Input records:
(* ===== verification/Journal.v ===== *)
(** * The append-only journal

    [src/cyclops-ledger/src/lib.rs]: the writer of one NDJSON file.  The file
    is its bytes; every write may stop after any number of bytes or fail to
    sync, as [IoOutcome] says.  The JSON text of a row is a parameter
    ([LineCodec]).  Paths are left out of the errors, and read failures of the
    descriptor are not modelled. *)
From S2P Require Import Prelude Text Ledger.
Local Open Scope N_scope.
Local Open Scope rust_scope.

Inductive LedgerError :=
| LedgerIo (text : rstr)
| LedgerSerialize (text : rstr)
| CorruptLine (line : N) (reason : rstr)
| SequenceGap (line expected found : N)
| SequenceExhausted
| WriteStateUnknown
| WriterInUse
| WriterSealed.

(** ** The codec of rows *)
Class LineCodec (V : Type) := {
  line_to_vec : LedgerLine V → result rstr (list N);
  line_from_str : rstr → result rstr (LedgerLine V);
  value_storable : V → bool;
}.

(** A row of integers in range whose data is a JSON value other than null. *)
Definition line_storable `{!LineCodec V} (line : LedgerLine V) : Prop :=
  ll_seq line ≤ u64_max ∧ ll_ts line ≤ u64_max ∧
  ∀ v, ll_data line = Some v → value_storable v = true.

(** [serde_json] writes one row on one line of UTF-8, an object, and reads it
    back. *)
Class LineCodecLaws (V : Type) `{!LineCodec V} := {
  line_codec_round_trip line bytes :
    line_storable line → line_to_vec line = Ok bytes →
    ∃ text, utf8_decode bytes = Some text ∧ trim text ≠ [] ∧ line_from_str text = Ok line;
  line_codec_one_line line bytes :
    line_to_vec line = Ok bytes → (10 ∉ bytes) ∧ last bytes = Some 125;
}.

Section journal.
Context {V : Type} {codec : LineCodec V}.
Implicit Types (line : LedgerLine V) (bytes : list N).

(** ** State *)
Record LedgerWriter := MkWriter {
  lw_file : list N;
  lw_next_seq : N;
  lw_strict_replay : bool;
  lw_write_state_unknown : bool;
  lw_sealed : bool;
  lw_locked : bool;
  lw_boot_id : rstr;
}.

(** What [write_all] and [sync_data] do. *)
Record IoOutcome := MkIo {
  io_written : option nat; (* [None]: every byte; [Some n]: an error after [n] bytes *)
  io_synced : bool;
}.
Definition io_ok : IoOutcome := MkIo None true.

(** ** Reading *)

(** [BufRead::lines]. *)
Definition buf_lines (bytes : list N) : list (list N) := lines_of_pieces (split_char 10 bytes).
Definition raw_text (raw : list N) : result LedgerError rstr :=
  ok_or (utf8_decode raw) (LedgerIo (str "stream did not contain valid UTF-8")).

Fixpoint read_strict_go (index expected cursor : N) (raws : list (list N))
    : result LedgerError (list (LedgerLine V)) :=
  match raws with
  | [] => Ok []
  | raw :: rest =>
      let physical_line := index + 1 in
      let? text := raw_text raw in
      bail (CorruptLine physical_line (str "empty record")) when bool_decide (trim text = []) ;;
      let? line := result_map_err (CorruptLine physical_line) (line_from_str text) in
      bail (SequenceGap physical_line expected (ll_seq line)) when
        negb (ll_seq line =? expected) ;;
      let? expected := ok_or (checked_add_u64 expected 1) SequenceExhausted in
      let? lines := read_strict_go (index + 1) expected cursor rest in
      Ok (if cursor <? ll_seq line then line :: lines else lines)
  end.
Definition read_from_strict bytes (cursor : N) : result LedgerError (list (LedgerLine V)) :=
  read_strict_go 0 1 cursor (buf_lines bytes).

Fixpoint read_lenient_go (cursor : N) (raws : list (list N))
    : result LedgerError (list (LedgerLine V)) :=
  match raws with
  | [] => Ok []
  | raw :: rest =>
      let? text := raw_text raw in
      let? lines := read_lenient_go cursor rest in
      if bool_decide (trim text = []) then Ok lines
      else match line_from_str text with
           | Ok line => Ok (if cursor <? ll_seq line then line :: lines else lines)
           | Err _ => Ok lines
           end
  end.
Definition read_from bytes (cursor : N) : result LedgerError (list (LedgerLine V)) :=
  read_lenient_go cursor (buf_lines bytes).

(** ** Opening *)

(** The length kept by [rposition] of the last newline. *)
Definition complete_records bytes : list N :=
  take (match list_find (λ b, b = 10) (reverse bytes) with
        | Some (i, _) => length bytes - i
        | None => 0%nat
        end) bytes.
Definition recover_tail (strict_replay : bool) bytes : list N :=
  match last bytes with
  | None => bytes
  | Some b =>
      if b =? 10 then bytes
      else if strict_replay then complete_records bytes else bytes ++ [10]
  end.

Definition open_with_replay bytes (lock_free : bool) (boot_id : rstr) (strict_replay : bool)
    : result LedgerError (LedgerWriter * list (LedgerLine V)) :=
  bail WriterInUse when negb lock_free ;;
  let file := recover_tail strict_replay bytes in
  let? lines := (if strict_replay then read_from_strict file 0 else read_from file 0) in
  let? next_seq := match last lines with
                   | Some line => ok_or (checked_add_u64 (ll_seq line) 1) SequenceExhausted
                   | None => Ok 1
                   end in
  Ok (MkWriter file next_seq strict_replay false false true boot_id, lines).

(** ** Appending and sealing *)
Definition stamp (w : LedgerWriter) (now : N) line : LedgerLine V :=
  MkLedgerLine (lw_next_seq w) (lw_boot_id w) (ll_id line)
    (if ll_ts line =? 0 then now else ll_ts line) (ll_kind line) (ll_from line) (ll_to line)
    (ll_subject line) (ll_body line) (ll_reply_to line) (ll_deliveries line) (ll_data line).

Definition set_file (file : list N) (unknown : bool) (next_seq : N) (w : LedgerWriter)
    : LedgerWriter :=
  MkWriter file next_seq (lw_strict_replay w) unknown (lw_sealed w) (lw_locked w) (lw_boot_id w).

Definition append (w : LedgerWriter) (io : IoOutcome) (now : N) line
    : LedgerWriter * result LedgerError (LedgerLine V) :=
  if lw_sealed w then (w, Err WriterSealed)
  else if lw_write_state_unknown w then (w, Err WriteStateUnknown)
  else match checked_add_u64 (lw_next_seq w) 1 with
  | None => (w, Err SequenceExhausted)
  | Some following_seq =>
      let line := stamp w now line in
      match line_to_vec line with
      | Err e => (w, Err (LedgerSerialize e))
      | Ok json =>
          let buffer := json ++ [10] in
          match io_written io with
          | Some n =>
              (set_file (lw_file w ++ take n buffer) true (lw_next_seq w) w,
               Err (LedgerIo (str "write failed")))
          | None =>
              if io_synced io
              then (set_file (lw_file w ++ buffer) false following_seq w, Ok line)
              else (set_file (lw_file w ++ buffer) true (lw_next_seq w) w,
                    Err (LedgerIo (str "sync failed")))
          end
      end
  end.

Definition seal (w : LedgerWriter) : LedgerWriter :=
  MkWriter (lw_file w) (lw_next_seq w) (lw_strict_replay w) (lw_write_state_unknown w) true false
    (lw_boot_id w).

Definition read_after (w : LedgerWriter) (cursor : N) : result LedgerError (list (LedgerLine V)) :=
  if lw_strict_replay w then read_from_strict (lw_file w) cursor else read_from (lw_file w) cursor.

Definition last_valid_seq bytes : result LedgerError (option N) :=
  let? lines := read_from bytes 0 in Ok (ll_seq <$> last lines).

(** ** What a file of complete rows reads back as *)

(** The bytes of a list of rows, each on its own line. *)
Fixpoint encode_rows (rows : list (LedgerLine V)) : result rstr (list N) :=
  match rows with
  | [] => Ok []
  | line :: rest =>
      let? json := line_to_vec line in
      let? bytes := encode_rows rest in
      Ok (json ++ 10 :: bytes)
  end.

Exercise directions: Set down precisely the lines above between the line holding "end) bytes." and the line holding "(if ll_ts line", inclusive, and nothing beyond them.

Solution below:
        end) bytes.
Definition recover_tail (strict_replay : bool) bytes : list N :=
  match last bytes with
  | None => bytes
  | Some b =>
      if b =? 10 then bytes
      else if strict_replay then complete_records bytes else bytes ++ [10]
  end.

Definition open_with_replay bytes (lock_free : bool) (boot_id : rstr) (strict_replay : bool)
    : result LedgerError (LedgerWriter * list (LedgerLine V)) :=
  bail WriterInUse when negb lock_free ;;
  let file := recover_tail strict_replay bytes in
  let? lines := (if strict_replay then read_from_strict file 0 else read_from file 0) in
  let? next_seq := match last lines with
                   | Some line => ok_or (checked_add_u64 (ll_seq line) 1) SequenceExhausted
                   | None => Ok 1
                   end in
  Ok (MkWriter file next_seq strict_replay false false true boot_id, lines).

(** ** Appending and sealing *)
Definition stamp (w : LedgerWriter) (now : N) line : LedgerLine V :=
  MkLedgerLine (lw_next_seq w) (lw_boot_id w) (ll_id line)
    (if ll_ts line =? 0 then now else ll_ts line) (ll_kind line) (ll_from line) (ll_to line)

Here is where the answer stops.